長女の正司歌江さんは着物姿で三味線を、次女の照枝さん、三女の花江さんはおそろいの洋服姿でギターを奏で、華やかで楽しいステージを繰り広げる。昭和の中期から後半にかけて活躍。今も「かしまし娘は、芸達者で面白かった」と評価は高く、お笑い界のレジェンド的存在だ。
昭和の女性芸人は、お笑い界においてどう道を切り開いてきたのか。87歳にして、今も元気に活動する三女の花江さんに、語ってもらった。
「かしまし娘を結成したのは昭和31(1956)年。もう67年もたつんやね。今では長女の歌江姉ちゃんが93歳。次女の照枝姉ちゃんが89歳。私は87歳。えらい年齢になってしもた。でも、私はまだまだやる気十分の現役ですよ」
相変わらず背筋はピンと伸び、肌も声もつややかな花江さん。かしまし娘の結成当時は19歳だった。
「3人で漫才を始めた、かしまし娘としての初舞台は大阪の『南街劇場』というストリップ劇場でした。ウチらは裸にならないわよ。なっても迷惑やからね(笑)。ストリップの合間の出番です。3人で漫才するのは初めてやったのに、それがうまいこといったのよ」
寄席や劇場で活動をスタートし、3人はたちまち人気者に。民間放送が始まったばかりの時代に、ラジオやテレビでも活躍するようになる。
「それまで、寄席で浪曲をやったり、ジャズを歌ったりする人もいたけど、みんな専門分野だけで、私たちみたいにどのジャンルも弾いて歌っては珍しかったの。しかも、若い女の子が、3人で華やかな衣装を着て、漫才として舞台に立つというのは、他におらんかったからね。だから、ええ線まで行けたんと違いますかね」
歌江さんは民謡、照枝さんはジャズ、花江さんは演歌が得意だった。3人でいろんな曲を演奏し、そこからハーモニーになったり、替え歌になったり。

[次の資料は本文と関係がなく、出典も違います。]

Lemma spent_evolves e impl impl' : evolves impl impl' -> spent e impl -> spent e impl'.
Proof.
  intros He [r t Hr Ht Hterm|r a Hr Ha Hterm|live Hl Hrev].
  - destruct (evo_experiments _ _ He _ _ Hr) as (r' & Hr' & Hre). destruct (re_trials _ _ Hre _ _ Ht) as (t' & Ht' & _ & Hsame).
    apply (spent_trial _ _ r' t'); auto. by rewrite (Hsame Hterm).
  - destruct (evo_experiments _ _ He _ _ Hr) as (r' & Hr' & Hre). destruct (re_attempts _ _ Hre _ _ Ha) as (a' & Ha' & _ & Hsame).
    apply (spent_attempt _ _ r' a'); auto. by rewrite (Hsame Hterm).
  - destruct (evo_live _ _ He _ _ Hl) as (live' & Hl' & _ & _ & _ & Hrev'). apply (spent_worker _ _ live'); auto.
Qed.

Lemma spent_not_authorized e impl : spent e impl -> verdict_accepted (check_verdict (check_envelope e impl)) = false.
Proof.
  intros Hs. destruct (check_envelope_cases e impl) as [(r & b & t & a & l & (_ & Hp & Hr & Hn) & _)|[_ ->]]; [|done].
  destruct Hp, Hr, Hn, Hs; congruence.
Qed.

(** What has been withdrawn stays withdrawn for the life of the process. *)
Lemma spent_forever e impl impl' :
  reachable (Up impl) -> runs impl impl' -> spent e impl ->
  verdict_accepted (check_verdict (check_envelope e impl')) = false.
Proof. intros Hr Hrun Hs. eapply spent_not_authorized, spent_evolves; [by eapply runs_evolves|done]. Qed.

(** After one operation, and whatever follows it. *)
Lemma spent_after op e impl impl' :
  reachable (Up impl) -> room op impl -> spent e (exec op impl) -> runs (exec op impl) impl' ->
  verdict_accepted (check_verdict (check_envelope e impl')) = false.
Proof.
  intros Hr Hroom Hs Hrun. eapply spent_forever; [|exact Hrun|exact Hs]. eapply reachable_step; [exact Hr|by constructor].
Qed.

(** *** Each operation that withdraws authority *)

(** The record an operation has left under a key, whatever was persisted. *)
Lemma find_written id r m impl : st_experiments (impl_state impl) = om_set id r m -> find_experiment id impl = Some r.
Proof. intros Hx. unfold find_experiment. by rewrite Hx, om_find_set_eq. Qed.

(** Revising the hypothesis fences every envelope of the experiment: no
    publication, completion or failure that was authorized before the
    revision is accepted in any later state of the process. *)
Theorem revise_hypothesis_fences e spec revision impl impl' :
  reachable (Up impl) -> verdict_accepted (check_verdict (check_envelope e impl)) = true ->
  (revise_hypothesis (env_experiment e) spec impl).2 = Ok revision ->
  runs (revise_hypothesis (env_experiment e) spec impl).1 impl' ->
  verdict_accepted (check_verdict (check_envelope e impl')) = false.
Proof.
  intros Hr (r & b & t & a & l & _ & _ & [Hf _ Ht _] & Hn)%check_envelope_inv Hok.
  apply (spent_after (OpReviseHypothesis (env_experiment e) spec)); [done..|]. revert Hok.
  simpl. unfold revise_hypothesis. rewrite Hf. op_branches; intros Hok; try done.
  eapply spent_trial; [eapply find_written; reflexivity|simpl; rewrite om_find_map, Ht; reflexivity|].
  simpl. by rewrite (cur_trial_open _ _ _ _ _ Hn).
Qed.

そして、姉妹ならではの丁々発止のやりとりで笑いをとる。3人のテーマソングの中に「お笑い、おしゃべり、ミュージック」という歌詞が出てくるように、かしまし娘の漫才は、歌あり笑いありの、総合エンターテインメントだった。
「実を言うと、ウチは漫才が好きやなかったの」
かしまし娘として上方漫才大賞の初代大賞受賞者でもある花江さんは、意外なことを口にした。